I need to remember to look toward God before I react from those base instincts, because it is God’s suggestion that I give – in all circumstances – give, love, reach out, and appreciate the blessings of life, including its challenges.
Memorial Day is a time to reflect, be grateful, and give tribute. I think it is also a time to reflect, act, and walk in the light of Spirit. What can we do that would place us on someone’s “I Am Grateful for…” list? Can we expand our awareness of tribe just a bit, to include a few more of God’s children?
We may not personally be able to hold the whole of the world in our hearts yet, but can we move just a bit further in that direction? It is, after all, what Christ is asking us to do – to love our neighbor.
When we recognize and release the unproductive reasoning behind our actions and beliefs, abandon our justifications and become still, we start to feel the tug of Spirit pulling us toward an ever expanding and deepening love and awareness. Spirit encourages us to enlarge the ‘gang’ that we identify with. Perhaps someday we will see ourselves as God sees us: where every nation is one, where we are all part of one large family, and where every fallen soul regardless of country, is lifted up to God in gratitude.
John 15:13 tells us: “No one has greater love than this – that one would lay down his life for his friends.” So, as we celebrate Memorial Day, we pay tribute to the men and women who have given their lives in our nation’s wars. We also pay tribute to the men and women who have given their lives in times of civic disasters and other emergencies over the years; most recently, to the first responders who have given their lives to aid those in this needing help with Covid-19.

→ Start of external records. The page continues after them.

(** ** The auth window *)

(** The user closes the auth window before a redirect was handled: the run
    is settled, one [error] event tells of the cancellation, the auth process
    is told to end and both references are cleared; the handler is a [once]
    handler, a second ['closed'] of the same window does nothing. *)
Theorem window_closed_cancels (w run : nat) (a : AuthWindow) (r : AuthRun) (s : State) :
  windows s !! w = Some a → closedListener a = true → window_run a = Some run →
  runs s !! run = Some r → settled r = false →
  isQuitting s = false → win s = true →
  let s' := window_closed w s in
  runs s' !! run = Some (mkAuthRun (id r) true)
  ∧ delivered s' = delivered s
                   ++ [mkEvent auth_result error "Authentifizierung wurde abgebrochen"]
  ∧ authWindow s' = None ∧ onedriveProcess s' = None
  ∧ signals s' = match onedriveProcess s with
                 | Some p => signals (child_kill p s)
                 | None => signals s
                 end
  ∧ windows s' = <[w := closed_window a]> (windows s)
  ∧ window_closed w s' = s'.
Proof.
  intros Hw Hl Hrun Hr Hs Hq Hwin s'. unfold s', window_closed. rewrite Hw, Hl.
  destruct a as [wr iu rh cl de]. simpl in Hl, Hrun. subst wr cl. unfold closed_window.
  cbn [window_run initialAuthUrl redirectHandled].
  set (s1 := set_authWindow None _).
  assert (Hu : run_settled s1 (Some run) = false) by (simpl; by rewrite Hr).
  rewrite Hu.
  destruct (failAuthFlow_unsettled "Authentifizierung wurde abgebrochen" run s1 r Hr Hs)
    as (Hruns & _ & Hdel).
  destruct (failAuthFlow_teardown "Authentifizierung wurde abgebrochen" (Some run) s1 Hu)
    as (Haw & Hp & Hws & Hk & _).
  split; [by rewrite Hruns, list_lookup_alter_eq; simpl; rewrite Hr|].
  split; [rewrite Hdel; simpl; by rewrite Hq, Hwin|].
  split; [exact Haw|]. split; [exact Hp|]. split; [|split].
  - rewrite Hk. simpl. destruct (onedriveProcess s) as [p|]; [|done].
    unfold child_kill, process_kill. simpl.
    destruct (children s !! p) as [ch|]; [|done]. by repeat case_match.
  - exact Hws.
  - rewrite Hws. simpl.
    assert (Hlt : w < length (windows s)) by (by eapply lookup_lt_Some).
    by rewrite list_lookup_insert_eq.
Qed.

Lemma window_closed_cancels_witness :
  delivered (window_closed 0 window_open)
  = [mkEvent auth_result error "Authentifizierung wurde abgebrochen"]
  ∧ signals (window_closed 0 window_open) = [(11, SIGTERM)].
Proof.
  destruct (window_closed_cancels 0 0 (mkWindow (Some 0) authorize_url false true false)
              (mkAuthRun 1000 false) window_open eq_refl eq_refl eq_refl eq_refl eq_refl
              eq_refl eq_refl) as (_ & Hd & _ & _ & Hk & _).
  split; [exact Hd | exact Hk].
Defined.

(** When the window closes with its run already settled, as after a handled
    redirect, no cancellation is reported: no event, no signal, no change to
    any run. *)
Theorem window_closed_after_settling (w : nat) (a : AuthWindow) (s : State) :
  windows s !! w = Some a → run_settled s (window_run a) = true →
  let s' := window_closed w s in
  delivered s' = delivered s ∧ signals s' = signals s ∧ same_runs s s'
  ∧ authWindow s' = (if closedListener a then None else authWindow s).
Proof.
  intros Hw Hs. unfold window_closed. rewrite Hw.
  destruct (closedListener a); [|by repeat split].
  set (s1 := set_authWindow None _).
  assert (Hs1 : run_settled s1 (window_run a) = true) by exact Hs.
  rewrite Hs1. by repeat split.
Qed.

Lemma window_closed_after_settling_witness :
  delivered (window_closed 0 redirected) = delivered redirected
  ∧ signals (window_closed 0 redirected) = signals redirected.
Proof.
  destruct (window_closed_after_settling 0
              (mkWindow (Some 0) authorize_url true true true) redirected
              ltac:(by vm_compute) ltac:(by vm_compute)) as (Hd & Hk & _).
  split; [exact Hd | exact Hk].
Defined.

(** ** Stopping and starting the monitor *)

Lemma set_onedriveMonitorProcess_None_id s :
  onedriveMonitorProcess s = None → set_onedriveMonitorProcess None s = s.
Proof. destruct s. simpl. by intros ->. Qed.

(** With the timer out of the way and the reference cleared, what the old
    monitor still emits changes nothing. *)
Lemma stop_events_after_first evs s c :
  timeoutArmed c = false → onedriveMonitorProcess s = None →
  (foldl (λ sc e, stop_event e sc) (s, c) evs).1 = s.
Proof.
  revert c. induction evs as [|e evs IH]; intros c Ht Hm; [done|].
  cbn [foldl]. unfold stop_event.
  destruct e.
  - rewrite Ht. by apply IH.
  - destruct (exitListener c); [|by apply IH].
    rewrite set_onedriveMonitorProcess_None_id by done. apply IH; [|done].
    unfold done. by destruct (resolved c).
  - destruct (closeListener c); [|by apply IH].
    rewrite set_onedriveMonitorProcess_None_id by done. apply IH; [|done].
    unfold done. by destruct (resolved c).
Qed.

(** The forced kill belongs to the timer alone.  When the monitor reports
    ['exit'] or ['close'] first, SIGTERM is the only signal the stop sends
    and no event is delivered, whatever comes later; when the 3000 ms timer
    fires first, SIGKILL follows SIGTERM and one [warning] tells of the forced
    end.  Either way the monitor reference is cleared. *)
Theorem stop_forced_kill_only_by_timer (p : nat) (first : StopEvent)
    (later : list StopEvent) (s : State) :
  monitor_pid_number s = Some p →
  let s' := (stop_run false (first :: later) s).1 in
  onedriveMonitorProcess s' = None
  ∧ (first ≠ TimerFires →
       signals s' = signals s ++ [(p, SIGTERM)] ∧ delivered s' = delivered s)
  ∧ (first = TimerFires →
       signals s' = signals s ++ [(p, SIGTERM); (p, SIGKILL)]
       ∧ delivered s'
         = if win s
           then delivered s ++ [mkEvent sync_result warning
                                        "Monitor musste zwangsweise beendet werden"]
           else delivered s).
Proof.
  intros Hp s'. unfold s', stop_run, stopOnedriveMonitorGracefully. rewrite Hp.
  cbn [foldl].
  set (sc1 := stop_event first (process_kill p SIGTERM s,
                                mkStop (Some p) false true true true [])).
  assert (H1 : timeoutArmed sc1.2 = false ∧ onedriveMonitorProcess sc1.1 = None).
  { unfold sc1. destruct first; simpl; unfold winSend; by repeat case_match. }
  destruct H1 as [Ht Hm].
  rewrite (surjective_pairing sc1), stop_events_after_first by done.
  split; [exact Hm|]. unfold sc1. destruct first; simpl.
  - split; [done|]. intros _. unfold winSend, send. simpl.
    destruct (win s); simpl; by rewrite <- (assoc_L (++)).
  - split; [done | discriminate].
  - split; [done | discriminate].
Qed.

Lemma stop_forced_kill_only_by_timer_witness :
  signals (stop_run false [ExitEmitted; TimerFires; CloseEmitted] running_monitor).1
  = [(7, SIGTERM)]
  ∧ signals (stop_run false [TimerFires; ExitEmitted; CloseEmitted] running_monitor).1
    = [(7, SIGTERM); (7, SIGKILL)].
Proof.
  split.
  - destruct (stop_forced_kill_only_by_timer 7 ExitEmitted [TimerFires; CloseEmitted]
                running_monitor eq_refl) as (_ & Hexit & _).
    by destruct Hexit.
  - destruct (stop_forced_kill_only_by_timer 7 TimerFires [ExitEmitted; CloseEmitted]
                running_monitor eq_refl) as (_ & _ & Htimer).
    by destruct Htimer.
Defined.

(** What one call of [startOnedriveMonitor] does. *)
Lemma startOnedriveMonitor_effects (homedir : string) (mpid : option nat) (s : State) :
  let s' := startOnedriveMonitor homedir mpid s in
  onedriveMonitorProcess s' = Some (length (children s))
  ∧ children s'
    = children s ++ [mkChild "onedrive" ["--confdir"; ONEDRIVE_CONFIG_DIR homedir; "--monitor"]
                             mpid None None [] [MonitorExitLogger] []]
  ∧ monitors_spawned s' = S (monitors_spawned s)
  ∧ (∀ m ch q, onedriveMonitorProcess s = Some m → children s !! m = Some ch →
               pid ch = Some q → exitCode ch = None → signalCode ch = None →
               signals s' = signals s ++ [(q, SIGTERM)])
  ∧ (onedriveMonitorProcess s = None → signals s' = signals s).
Proof.
  intros s'. destruct (startOnedriveMonitor_spawns homedir mpid s) as [Hc Hm].
  fold s' in Hc, Hm. split; [exact Hm|]. split; [exact Hc|]. split; [|split].
  - unfold monitors_spawned at 1. rewrite Hc, monitors_spawned_app, one_monitor. lia.
  - intros m ch q Hsm Hch Hpid He Hsig.
    unfold s', startOnedriveMonitor, spawn, add_listeners, uiSend, send. rewrite Hsm.
    unfold child_kill, process_kill. rewrite Hch, Hpid, He, Hsig. crush.
  - intros Hnone. unfold s', startOnedriveMonitor, spawn, add_listeners, uiSend, send.
    rewrite Hnone. crush.
Qed.

(** [startOnedriveMonitor] never keeps two monitors: a monitor that is still
    referenced and running is sent SIGTERM, then exactly one new process is
    spawned and the reference points to it. *)
Theorem startOnedriveMonitor_replaces (homedir : string) (mpid : option nat) (s : State) :
  let s' := startOnedriveMonitor homedir mpid s in
  onedriveMonitorProcess s' = Some (length (children s))
  ∧ children s'
    = children s ++ [mkChild "onedrive" ["--confdir"; ONEDRIVE_CONFIG_DIR homedir; "--monitor"]
                             mpid None None [] [MonitorExitLogger] []]
  ∧ monitors_spawned s' = S (monitors_spawned s)
  ∧ (∀ m ch q, onedriveMonitorProcess s = Some m → children s !! m = Some ch →
               pid ch = Some q → exitCode ch = None → signalCode ch = None →
               signals s' = signals s ++ [(q, SIGTERM)])
  ∧ (onedriveMonitorProcess s = None → signals s' = signals s).
Proof. apply startOnedriveMonitor_effects. Qed.

Lemma startOnedriveMonitor_replaces_witness :
  signals (startOnedriveMonitor home_user (Some 8) running_monitor) = [(7, SIGTERM)]
  ∧ onedriveMonitorProcess (startOnedriveMonitor home_user (Some 8) running_monitor) = Some 1.
Proof.
  destruct (startOnedriveMonitor_replaces home_user (Some 8) running_monitor)
    as (Hm & _ & _ & Hk & _).
  split; [|exact Hm].
  exact (Hk 0 _ 7 eq_refl eq_refl eq_refl eq_refl eq_refl).
Defined.

(** The startup check and the [check-token] command read the same file:
    the monitor is started at app start exactly when [check-token] answers
    [true]; otherwise no process is spawned and the user is asked to
    authenticate. *)
Theorem maybeStartMonitorIfToken_by_token (homedir : string) (mpid : option nat) (s : State) :
  let s' := maybeStartMonitorIfToken homedir mpid s in
  (checkToken homedir s = true →
     monitors_spawned s' = S (monitors_spawned s)
     ∧ onedriveMonitorProcess s' = Some (length (children s)))
  ∧ (checkToken homedir s = false →
       children s' = children s ∧ signals s' = signals s
       ∧ onedriveMonitorProcess s' = onedriveMonitorProcess s
       ∧ (isQuitting s = false → win s = true →
            delivered s'
            = delivered s
              ++ [mkEvent auth_result info
                          "Kein gespeichertes Token gefunden – bitte authentifizieren"])).
Proof.
  unfold maybeStartMonitorIfToken, checkToken. simpl. split.
  - intros ->. destruct (startOnedriveMonitor_effects homedir mpid s) as (Hm & _ & Hn & _).
    by split.
  - intros ->. unfold uiSend. repeat split; try (by repeat case_match).
    all: try (intros -> ->; done).
Qed.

May we also turn a thought to the Christ within, and appreciate the supreme sacrifice made for us. May we embrace the love that encourages us to make our own sacrifices for those in need, and to feel the peace from within that eases the troubles of our hearts and calms our fears.
So, it is my prayer that our hearts hold compassion for every family on earth that has lost a loved one in battle. We may call them enemies, but in truth they are just young men and women commanded to action, holding values that differ from ours. In God’s eyes we are all children, worthy of love and Divine Care.
I envision the time, perhaps many generations from now, when grandpa sits with the grand-kidlets at his feet, telling stories of ancient days, and the children ask, “War, Grandpa? What is war?” Until that time, my friends, hold the high watch for each other and remember.
I wish you a profound Memorial Day, and God bless you.